I send a record endoded by schema_ver1.avsc, and a record encoded by schema_ver2.avsc to kafka, then, I query pyspark Streaming memory sink named avro_sink3 decode by ver2 schema(avro_json_schema_ver2).
I expect records like this.
expected record
+-----------------------------------+
|from_avro(value) |
+-----------------------------------+
|{ver1_yuki_schema, login, 4, 1} |
|{ver2_yuki_schema, login2, 4, 1000}|
+-----------------------------------+
However, I got output like below instead.
actually output1
+-----------------------------------+
|from_avro(value) |
+-----------------------------------+
|{null, null, null, null} | -> endoded by schema_ver1.avsc decoded by schema_ver2.avsc(record No.2)
|{ver2_yuki_schema, login2, 4, 1000}| -> endoded by schema_ver2.avsc decoded by schema_ver2.avsc(record No.2)
+-----------------------------------+
How should I fixed this problem.
pyspark streming sink
memory_stream_check29 = df \
.select("value").alias("value") \
.writeStream \
.format("memory") \
.trigger(processingTime="5 seconds") \
.option("checkpointLocation", "/tmp/kafka/avro_file11131/") \
.queryName("avro_sink3") \
.start()
query memory sink
spark.sql("select * from avro_sink3").select(from_avro("value",avro_json_schema_ver2, {"mode" : "PERMISSIVE"})).show(truncate=False)
schema_ver1.avsc
{
"namespace": "root",
"type": "record",
"name": "Device",
"fields": [
{ "name": "id", "type": "string" },
{ "name": "type", "type": "string" },
{ "name": "sendtime", "type": "int" },
]
}
schema_ver2.avsc
{
"namespace": "root",
"type": "record",
"name": "Device",
"fields": [
{ "name": "id", "type": "string" },
{ "name": "type", "type": "string" },
{ "name": "sendtime", "type": "int" },
{ "name": "temp", "type": "string", "default": "1" }
]
}
environment spark3.2
I ended up following program.
If Schema is null then Fall back to another version.

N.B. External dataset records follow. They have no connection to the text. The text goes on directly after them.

(* ===== verification/Ncache.v ===== *)
(** The name cache (kern/ufs_namei.c, sys/namei.h): the entries, their hash
    chains, and the LRU chain. *)
From stdpp Require Import functions.
From S2P Require Import Prelude Buf Kernel Links Callout Sched Prot Time Sig Clock Ring Bio Fs Alloc Bmap Inode.

Definition NCHHASH : nat := 16.
Definition NCHNAMLEN : Z := 15.
Definition NNAMECACHE `{KConfig} : nat := NINODE * 11 / 10.
(** [NHASH (h, i, d)]; the chains are a power of two. *)
Definition NHASH (h i d : Z) : nat := Z.to_nat (Z.land (u32 (h + i + 13 * d)) (Z.of_nat NCHHASH - 1)).

Module Ncache.

(** * The hash chains *)

Definition nclinks (p : ncptr) : K (option ncptr * option ncptr) :=
  match p with
  | NcP n => c ← getnc n; mret (Some (nc_forw c), Some (nc_back c))
  | NcHead h => s ← get_s; '(f, b) ← unless_none (nchash s !! h); mret (Some f, Some b)
  end.
Definition set_ncnext (p q : ncptr) : K unit :=
  match p with
  | NcP n => setnc n (λ c, c <| nc_forw := q |>)
  | NcHead h => s ← get_s; '(f, b) ← unless_none (nchash s !! h);
      modify (λ s, s <| nchash ::= <[h := (q, b)]> |>)
  end.
Definition set_ncprev (p q : ncptr) : K unit :=
  match p with
  | NcP n => setnc n (λ c, c <| nc_back := q |>)
  | NcHead h => s ← get_s; '(f, b) ← unless_none (nchash s !! h);
      modify (λ s, s <| nchash ::= <[h := (f, q)]> |>)
  end.
#[local] Notation insque := (Inode.insque nclinks set_ncnext set_ncprev).
#[local] Notation remque := (Inode.remque nclinks set_ncnext set_ncprev).

(** * The LRU chain *)

(** [*pp = c]. *)
Definition set_ncslot (pp : ncslot) (c : option nat) : K unit :=
  match pp with
  | NchHead => modify (λ s, s <| nchhead := c |>)
  | NxtOfNc n => setnc n (λ r, r <| nc_nxt := c |>)
  end.
Definition set_nchtail (pp : ncslot) : K unit := modify (λ s, s <| nchtail := pp |>).
(** Off the chain. *)
Definition lru_remove (n : nat) : K unit :=
  c ← getnc n;
  set_ncslot (nc_prev c) (nc_nxt c) ;;
  c ← getnc n;
  match nc_nxt c with
  | Some m => setnc m (λ r, r <| nc_prev := nc_prev c |>)
  | None => set_nchtail (nc_prev c)
  end.
(** At its end: the entry is the last to be taken. *)
Definition lru_append (n : nat) : K unit :=
  setnc n (λ r, r <| nc_nxt := None |>) ;;
  s ← get_s;
  setnc n (λ r, r <| nc_prev := nchtail s |>) ;;
  set_ncslot (nchtail s) (Some n) ;;
  set_nchtail (NxtOfNc n).
(** At its head: the first to be taken. *)
Definition lru_push (n : nat) : K unit :=
  s ← get_s;
  setnc n (λ r, r <| nc_nxt := nchhead s |>) ;;
  setnc n (λ r, r <| nc_prev := NchHead |>) ;;
  h ← unless_none (nchhead s);
  setnc h (λ r, r <| nc_prev := NxtOfNc n |>) ;;
  modify (λ s, s <| nchhead := Some n |>).
(** An entry that is used moves to the end, if it is not there. *)
Definition lru_touch (n : nat) : K unit :=
  c ← getnc n; when (bool_decide (is_Some (nc_nxt c))) (lru_remove n ;; lru_append n).

(** A hash chain of its own. *)
Definition nc_dummy (n : nat) : K unit :=
  setnc n (λ r, r <| nc_forw := NcP n |>) ;; setnc n (λ r, r <| nc_back := NcP n |>).
(** An entry that names nothing any more. *)
Definition nc_drop (n : nat) : K unit := lru_remove n ;; remque (NcP n) ;; lru_push n ;; nc_dummy n.

(** * Looking up and entering *)

Record ncquery := MkNq { nq_ino : Z; nq_dev : Z; nq_name : list Z }.
Definition nc_matches (q : ncquery) (c : namecache) : bool :=
  (nc_ino c =? nq_ino q) && (nc_dev c =? nq_dev q) && (nc_nlen c =? Z.of_nat (length (nq_name q))) &&
  bool_decide (take (length (nq_name q)) (nc_name c) = nq_name q).
(** A chain from [p], up to its head. *)
Fixpoint nc_chain (fuel : nat) (nhp p : ncptr) (q : ncquery) : K (option nat) :=
  if decide (p = nhp) then mret None
  else
    match fuel, p with
    | S fuel, NcP n => c ← getnc n; if nc_matches q c then mret (Some n) else nc_chain fuel nhp (nc_forw c) q
    | S _, NcHead _ => fault
    | O, _ => nofuel
    end.
Definition nc_find (h : nat) (q : ncquery) : K (option nat) :=
  s ← get_s;
  '(f, _) ← unless_none (nchash s !! h);
  nc_chain (size (namecaches s)) (NcHead h) f q.

(** The name of inode [dp] is entered for the directory [pdp]; the entry that
    is first in the LRU chain is taken. *)
Definition nc_enter (h pdp dp : nat) (name : list Z) : K unit :=
  s ← get_s;
  match nchhead s with
  | None => mret tt
  | Some n =>
    lru_remove n ;;
    remque (NcP n) ;;
    d ← geti dp;
    p ← geti pdp;
    setnc n (λ c, c <| nc_ip := Some dp |> <| nc_ino := i_number p |> <| nc_dev := i_dev p |>
      <| nc_idev := i_dev d |> <| nc_id := u16 (i_id d) |> <| nc_nlen := Z.of_nat (length name) |>
      <| nc_name ::= λ old, name ++ drop (length name) old |>) ;;
    lru_append n ;;
    insque (NcP n) (NcHead h)
  end.

(** * Starting and emptying *)

Fixpoint nchinit_loop (ids : list nat) : K unit :=
  match ids with
  | [] => mret tt
  | n :: ids =>
    nc_dummy n ;;
    setnc n (λ c, c <| nc_nxt := None |>) ;;
    s ← get_s;
    set_ncslot (nchtail s) (Some n) ;;
    setnc n (λ c, c <| nc_prev := nchtail s |>) ;;
    set_nchtail (NxtOfNc n) ;;
    nchinit_loop ids
  end.
Fixpoint nchinit_heads (hs : list nat) : K unit :=
  match hs with
  | [] => mret tt
  | h :: hs => modify (λ s, s <| nchash ::= <[h := (NcHead h, NcHead h)]> |>) ;; nchinit_heads hs
  end.
Definition nchinit `{KConfig} : K unit :=
  modify (λ s, s <| nchhead := None |>) ;;
  set_nchtail NchHead ;;
  nchinit_loop (seq 0 NNAMECACHE) ;;
  nchinit_heads (seq 0 NCHHASH).

Definition nc_free (n : nat) : K unit :=
  setnc n (λ c, c <| nc_idev := NODEV |> <| nc_dev := NODEV |> <| nc_id := 0 |> <| nc_ino := 0 |> <| nc_ip := None |>) ;;
  remque (NcP n) ;;
  nc_dummy n.
(** From [o]; the scan starts again after an entry was freed. *)
Fixpoint nchinval_loop (fuel : nat) (o : option nat) (dev : Z) : K unit :=
  match o with
  | None => mret tt
  | Some n =>
    match fuel with
    | O => nofuel
    | S fuel =>
      c ← getnc n;
      if bool_decide (nc_ip c = None) || negb (nc_idev c =? dev) && negb (nc_dev c =? dev)
      then nchinval_loop fuel (nc_nxt c) dev
      else
        nc_free n ;;
        lru_remove n ;;
        s ← get_s;
        let nxtcp := nchhead s in
        lru_push n ;;
        nchinval_loop fuel nxtcp dev
    end
  end.
(** Each entry is freed once, and the chain scanned once for each. *)
Definition nchinval (dev : Z) : K unit :=
  s ← get_s; nchinval_loop (S (size (namecaches s)) * S (size (namecaches s))) (nchhead s) dev.

Fixpoint cinval_loop (ids : list nat) : K unit :=
  match ids with
  | [] => mret tt
  | n :: ids => setnc n (λ c, c <| nc_id := 0 |>) ;; cinval_loop ids
  end.
Definition cinvalall `{KConfig} : K unit := cinval_loop (seq 0 NNAMECACHE).

(** * The LRU chain is a queue *)

Definition upd_nc (n : nat) (f : namecache → namecache) (s : kstate) : kstate := s <| namecaches ::= alter f n |>.
Lemma setnc_upd s n f : is_Some (namecaches s !! n) → setnc n f s = Done tt (upd_nc n f s).
Proof.
  intros [c E]. rewrite (setnc_eq _ _ _ _ E). do 2 f_equal. unfold upd_nc, upd. do 2 f_equal.
  apply map_eq. intros i. destruct (decide (i = n)) as [->|Hn].
  - by rewrite lookup_insert_eq, lookup_alter_eq, E.
  - by rewrite lookup_insert_ne, lookup_alter_ne.
Qed.

(** From slot [sl], which holds [h], the links run through [l] and reach slot
    [sl'], which holds [h']; each entry knows the slot that points at it. *)
Fixpoint seg (m : gmap nat namecache) (sl : ncslot) (h : option nat) (l : list nat) (sl' : ncslot) (h' : option nat) : Prop :=
  match l with
  | [] => sl = sl' ∧ h = h'
  | n :: l => h = Some n ∧ ∃ c, m !! n = Some c ∧ nc_prev c = sl ∧ seg m (NxtOfNc n) (nc_nxt c) l sl' h'
  end.
Definition lru_seg (s : kstate) l sl h : Prop := seg (namecaches s) NchHead (nchhead s) l sl h.
Definition lru_is (s : kstate) (l : list nat) : Prop := NoDup l ∧ lru_seg s l (nchtail s) None.

Lemma seg_app m sl h l1 l2 sl' h' :
  seg m sl h (l1 ++ l2) sl' h' ↔ ∃ sm hm, seg m sl h l1 sm hm ∧ seg m sm hm l2 sl' h'.
Proof.
  revert sl h. induction l1 as [|n l1 IH]; intros sl h; cbn [app seg].
  - split; [intros Hs; by exists sl, h|]. by intros (sm & hm & [-> ->] & Hs).
  - setoid_rewrite IH. naive_solver.
Qed.
(** The two links of the LRU chain. *)
Definition lru_links (c : namecache) : option nat * ncslot := (nc_nxt c, nc_prev c).
Lemma seg_agree m m' sl h l sl' h' :
  (∀ n, n ∈ l → lru_links <$> m' !! n = lru_links <$> m !! n) → seg m sl h l sl' h' → seg m' sl h l sl' h'.
Proof.
  revert sl h. induction l as [|n l IH]; intros sl h Hm; [done|]. intros (-> & c & Hc & Hp & Hs).
  pose proof (Hm n ltac:(set_solver)) as E. rewrite Hc in E. destruct (m' !! n) as [c'|] eqn:E'; [|done].
  cbn in E. injection E as E1 E2. split; [done|]. exists c'. split; [done|]. rewrite E1, E2. split; [done|].
  apply IH; [|done]. intros k Hk. apply Hm. set_solver.
Qed.
Lemma seg_elem m sl h l sl' h' n : seg m sl h l sl' h' → n ∈ l → is_Some (m !! n).
Proof.
  revert sl h. induction l as [|a l IH]; intros sl h; [by intros _ Hn%elem_of_nil|].
  intros (-> & c & Hc & _ & Hs) [->|Hn]%elem_of_cons; eauto.
Qed.
(** The last slot is the head's, or that of the last entry. *)
Lemma seg_slot m sl h l sl' h' : seg m sl h l sl' h' → (l = [] ∧ sl' = sl) ∨ ∃ n, n ∈ l ∧ sl' = NxtOfNc n.
Proof.
  revert sl h. induction l as [|a l IH]; intros sl h; [intros [-> _]; by left|].
  intros (-> & c & Hc & _ & Hs). right. destruct (IH _ _ Hs) as [[-> ->]|(n & Hn & ->)]; [exists a|exists n]; set_solver.
Qed.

from pyspark.sql import functions as F
from typing import Iterable, List, Tuple
from pyspark.sql.avro.functions import from_avro
__all__ = ["decode_per_version"]
def decode_per_version(
df,
*,
bytes_col: str,
schemas: List[Tuple[int, str]],
key_field: str = "id",
passthrough: Tuple[str, ...] = ("partition", "offset"),
mode: str = "PERMISSIVE",
):
remain = df.select(bytes_col, *passthrough)
decoded = []
for ver, schema_json in schemas:
with_payload = remain.withColumn(
"payload",
from_avro(F.col(bytes_col), schema_json, {"mode": mode})
)
ok = (
with_payload
.where(F.col(f"payload.{key_field}").isNotNull())
.select("payload.*", bytes_col, *passthrough)
.withColumn("schema_version", F.lit(ver))
)
decoded.append(ok)
remain = (
with_payload
.where(F.col(f"payload.{key_field}").isNull())
.select(bytes_col, *passthrough)
)
# --- DLQ ---
dlq_df = (
remain.withColumn("schema_version", F.lit(None))
)
return decoded, dlq_df